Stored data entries
== Segment start ==

(** X7.  Every typed read checks that the node is available and readable,
    every typed write that it is available and writable: a node that fails
    the check makes the accessor raise [ValueError], and nothing is read
    from or written to the device. *)
Theorem node_access_is_checked (i : nat) (w : World) (c : Camera) (name : string)
    (n : Node) :
  ready i w ->
  cameras w !! i = Some c ->
  cam_initialized c = true ->
  resolved_node c name = Some n ->
  node_has_interface_type n = true ->
  value_kind (GetPrincipalInterfaceType n) = true ->
  (IsAvailable n && IsWritable n = false ->
   forall value,
     fails_with (set_node_val name value) w
       (ValueError (MsgNotWritable (node_display_name n))))
  /\ (IsAvailable n && IsReadable n = false ->
      fails_with (get_node_val name) w (ValueError (MsgNotReadable (node_display_name n)))).
Proof.
  intros Hr Hc Hi Hn Ht Hk. split.
  - intros Hw value.
    exact (unwritable_node_rejects_set i w c name n Hr Hc Hi Hn Ht value Hk Hw).
  - exact (unreadable_node_rejects_get i w c name n Hr Hc Hi Hn Ht Hk).
Qed.

Lemma node_access_is_checked_witness :
  fails_with (set_node_val "DeviceLinkSpeed" (VInt 100)) (opened_world [demo_camera])
    (ValueError (MsgNotWritable "Device Link Speed")).
Proof.
  refine (proj1 (node_access_is_checked 0 (opened_world [demo_camera]) demo_camera
                   "DeviceLinkSpeed"
                   (mk_node "Device Link Speed" RO (IntegerData 0 5000 5000))
                   (ready_opened_world _) eq_refl eq_refl eq_refl eq_refl eq_refl)
            eq_refl (VInt 100)).
Defined.

(** ** Reading and writing node values by name *)

(** X8.  A read by name returns the value of the node the name resolves
    to, and changes neither the device nor the element. *)
Theorem get_node_val_reads (i : nat) (w : World) (c : Camera) (name : string)
    (n : Node) (v : Value) :
  ready i w ->
  cameras w !! i = Some c ->
  cam_initialized c = true ->
  resolved_node c name = Some n ->
  node_has_interface_type n = true ->
  IsAvailable n = true ->
  IsReadable n = true ->
  node_value n = Some v ->
  fst (get_node_val name w) = Ok v /\ same_devices w (snd (get_node_val name w)).
Proof.
  intros Hr Hc Hi Hn Ht Ha Hrd Hv.
  destruct (_get_node_finds i w c name n Hr Hc Hi Hn)
    as (s & w1 & Hs & Hsn & E & Hr1 & Hsame & Hc1 & D).
  pose proof (typed_get_reads _ w1 n v D Ha Hrd Hv) as Hget.
  unfold get_node_val.
  rewrite (bind_ok _ _ _ _ _ E), (bind_ok _ _ _ _ _ D), Ht. cbn [negb].
  unfold node_value, GetPrincipalInterfaceType in *.
  destruct (node_data n); try discriminate Hv; by rewrite Hget.
Qed.

Lemma get_node_val_reads_witness :
  fst (get_node_val "PixelFormat" (opened_world [demo_camera])) = Ok (VStr "RGB8")
  /\ same_devices (opened_world [demo_camera])
       (snd (get_node_val "PixelFormat" (opened_world [demo_camera]))).
Proof.
  refine (get_node_val_reads 0 (opened_world [demo_camera]) demo_camera "PixelFormat"
            (mk_node "Pixel Format" RW
               (EnumerationData [mk_entry "Mono8" 0; mk_entry "RGB8" 1] 1))
            (VStr "RGB8") (ready_opened_world _) _ _ _ _ _ _ _); reflexivity.
Defined.

Section Stored.
Variables (i : nat) (w1 : World) (c : Camera) (name : string) (s : Scope) (n node' : Node).
Hypothesis Hr1 : ready i w1.
Hypothesis Hc1 : cameras w1 !! i = Some c.
Hypothesis Hinit : cam_initialized c = true.
Hypothesis Hs : first_scope_with c name = Some s.
Hypothesis Hn : scope_map c s !! name = Some n.

Lemma stored_ready : ready i (stored w1 (node_ptr i s name) c node').
Proof. destruct Hr1 as (a & Ha & Hd & Hcache). by exists a. Qed.

Lemma stored_cameras :
  cameras (stored w1 (node_ptr i s name) c node')
  = <[i := with_resolved_node c name node']> (cameras w1).
Proof. unfold stored, with_resolved_node. by rewrite Hs. Qed.

Lemma stored_camera :
  cameras (stored w1 (node_ptr i s name) c node') !! i
  = Some (with_resolved_node c name node').
Proof.
  rewrite stored_cameras. apply list_lookup_insert_eq. by eapply lookup_lt_Some.
Qed.

Lemma stored_resolved : resolved_node (with_resolved_node c name node') name = Some node'.
Proof.
  unfold resolved_node, with_resolved_node. rewrite Hs.
  assert (Hfs : first_scope_with (with_scope_map c s (<[name:=node']> (scope_map c s))) name
                = Some s).
  { unfold first_scope_with, scope_order in *. cbn [List.find] in *.
    destruct s;
      cbn [scope_map with_scope_map cam_node_map cam_tl_device_node_map
           cam_tl_stream_node_map] in *.
    - rewrite bool_decide_eq_true_2; [done | rewrite lookup_insert_eq; by eexists].
    - destruct (bool_decide (is_Some (cam_node_map c !! name))); [discriminate |].
      rewrite bool_decide_eq_true_2; [done | rewrite lookup_insert_eq; by eexists].
    - destruct (bool_decide (is_Some (cam_node_map c !! name))); [discriminate |].
      destruct (bool_decide (is_Some (cam_tl_device_node_map c !! name)));
        [discriminate |].
      rewrite bool_decide_eq_true_2; [done | rewrite lookup_insert_eq; by eexists]. }
  rewrite Hfs. cbn [mbind option_bind].
  destruct s; cbn [scope_map with_scope_map cam_node_map cam_tl_device_node_map
                   cam_tl_stream_node_map]; apply lookup_insert_eq.
Qed.

Lemma get_after_store (v' : Value) :
  node_has_interface_type node' = true ->
  IsAvailable node' = true ->
  IsReadable node' = true ->
  node_value node' = Some v' ->
  fst (get_node_val name (stored w1 (node_ptr i s name) c node')) = Ok v'.
Proof.
  intros Ht Ha Hrd Hv.
  refine (proj1 (get_node_val_reads i _ (with_resolved_node c name node') name node' v'
                   stored_ready stored_camera _ stored_resolved Ht Ha Hrd Hv)).
  unfold with_resolved_node. rewrite Hs. by destruct s.
Qed.
End Stored.

Lemma _set_bool_node_val_stores (w : World) (p : NodePtr) (c : Camera) (n : Node)
    (b : bool) (value : Value) :
  cameras w !! ptr_cam p = Some c ->
  scope_map c (ptr_scope p) !! ptr_name p = Some n ->
  IsAvailable n = true ->
  IsWritable n = true ->
  node_data n = BooleanData b ->
  _set_bool_node_val p value w
  = (Ok tt, stored w p c (with_data n (BooleanData (py_bool value)))).
Proof.
  intros Hc Hn Ha Hw Hd. unfold _set_bool_node_val.
  rewrite (bind_ok _ _ _ _ _ (deref_lookup w p c n Hc Hn)), Ha, Hw, Hd. cbn [negb orb].
  apply store_lookup, Hc.
Qed.



(** A write by name that reaches a typed setter which stores [node']:
    the write succeeds, the node is replaced where the name resolves, and a
    read by name sees the new node. *)
Lemma set_by_name_stores (i : nat) (w : World) (c : Camera) (name : string)
    (n node' : Node) (value : Value) (set : NodePtr -> Value -> M unit) :
  ready i w ->
  cameras w !! i = Some c ->
  cam_initialized c = true ->
  resolved_node c name = Some n ->
  node_has_interface_type n = true ->
  typed_setter (GetPrincipalInterfaceType n) = Some set ->
  (forall w1 s,
      cameras w1 !! i = Some c ->
      scope_map c s !! name = Some n ->
      set (node_ptr i s name) value w1
      = (Ok tt, stored w1 (node_ptr i s name) c node')) ->
  fst (set_node_val name value w) = Ok tt
  /\ cameras (snd (set_node_val name value w))
     = <[i := with_resolved_node c name node']> (cameras w)
  /\ forall v',
       node_has_interface_type node' = true ->
       IsAvailable node' = true ->
       IsReadable node' = true ->
       node_value node' = Some v' ->
       fst (set_then_get_node name value w) = Ok v'.
Proof.
  intros Hr Hc Hi Hn Ht Hk Hset.
  destruct (_get_node_finds i w c name n Hr Hc Hi Hn)
    as (s & w1 & Hs & Hsn & E & Hr1 & Hsame & Hc1 & D).
  assert (Hrun : set_node_val name value w
                 = (Ok tt, stored w1 (node_ptr i s name) c node')).
  { unfold set_node_val.
    rewrite (bind_ok _ _ _ _ _ E), (bind_ok _ _ _ _ _ D), Ht. cbn [negb].
    destruct (GetPrincipalInterfaceType n); inversion Hk; subst set; by apply Hset. }
  split; [by rewrite Hrun |]. split.
  - rewrite Hrun. cbn [snd]. rewrite (stored_cameras i w1 c name s node' Hs).
    by destruct Hsame as [-> _].
  - intros v' Ht' Ha' Hr' Hv'. unfold set_then_get_node.
    rewrite (bind_ok _ _ _ _ _ Hrun).
    exact (get_after_store i w1 c name s n node' Hr1 Hc1 Hi Hs Hsn v' Ht' Ha' Hr' Hv').
Qed.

== Segment end ==

▶ _Task requirements_: Which lines of the data include the string "Hget"? Copy each of them.

▶ _Output of the exercise_:
  pose proof (typed_get_reads _ w1 n v D Ha Hrd Hv) as Hget.
  destruct (node_data n); try discriminate Hv; by rewrite Hget.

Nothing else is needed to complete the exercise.